→ **Stored data entries**
Lemma entry_typed d r x : audit_wf C d → r ∈ audit_events d → entry_row C d r x → row_typed r.
Proof.
  intros Hd Hr [Ho Hf Hv _]. destruct (intact_sealed _ (row_intact C d Hd r Hr)) as [_ Hpd Hpv _ _].
  pose proof (proj1 (Forall_forall _ _) (wf_rows C d Hd) r Hr) as (_ & Hseq & Hocc & Hu).
  apply validate_event_parts in Hv as (Hid & _ & _ & _ & Hs & _). unfold validate_scope in Hs. apply refuse_Ok in Hs. split_bools.
  pose proof (facts_Ok _ _ Hf) as (Fi & Fo & Fk & Fw & Fp & Fr). cbn in Fi, Fo, Fk, Fw, Fp, Fr.
  assert (Hi : i64_min ≤ 0) by done.
  split.
  - rewrite Ho. unfold entry_organization. by eapply (canonical_fits _ "org").
  - unfold in_i64. lia.
  - rewrite Fi. by eapply (canonical_fits _ "aud").
  - unfold in_i64. lia.
  - rewrite Fw. by eapply (optional_fits _ "wsp").
  - rewrite Fp. by eapply (optional_fits _ "prj").
  - rewrite Fr. by eapply (optional_fits _ "rep").
  - unfold in_i64. destruct (row_retention_until_millis r) as [u|]; cbn; [specialize (Hu u eq_refl)|]; lia.
  - cbn in Hpv. destruct (row_previous_digest r); [by eapply digest_fits|done].
  - by eapply digest_fits.
Qed.
End tamper.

→ **Assigned task**
Print every record exactly, so that each word matches what is written above.

→ **Completed exercise**
Lemma entry_typed d r x : audit_wf C d → r ∈ audit_events d → entry_row C d r x → row_typed r.
Proof.
  intros Hd Hr [Ho Hf Hv _]. destruct (intact_sealed _ (row_intact C d Hd r Hr)) as [_ Hpd Hpv _ _].
  pose proof (proj1 (Forall_forall _ _) (wf_rows C d Hd) r Hr) as (_ & Hseq & Hocc & Hu).
  apply validate_event_parts in Hv as (Hid & _ & _ & _ & Hs & _). unfold validate_scope in Hs. apply refuse_Ok in Hs. split_bools.
  pose proof (facts_Ok _ _ Hf) as (Fi & Fo & Fk & Fw & Fp & Fr). cbn in Fi, Fo, Fk, Fw, Fp, Fr.
  assert (Hi : i64_min ≤ 0) by done.
  split.
  - rewrite Ho. unfold entry_organization. by eapply (canonical_fits _ "org").
  - unfold in_i64. lia.
  - rewrite Fi. by eapply (canonical_fits _ "aud").
  - unfold in_i64. lia.
  - rewrite Fw. by eapply (optional_fits _ "wsp").
  - rewrite Fp. by eapply (optional_fits _ "prj").
  - rewrite Fr. by eapply (optional_fits _ "rep").
  - unfold in_i64. destruct (row_retention_until_millis r) as [u|]; cbn; [specialize (Hu u eq_refl)|]; lia.
  - cbn in Hpv. destruct (row_previous_digest r); [by eapply digest_fits|done].
  - by eapply digest_fits.
Qed.
End tamper.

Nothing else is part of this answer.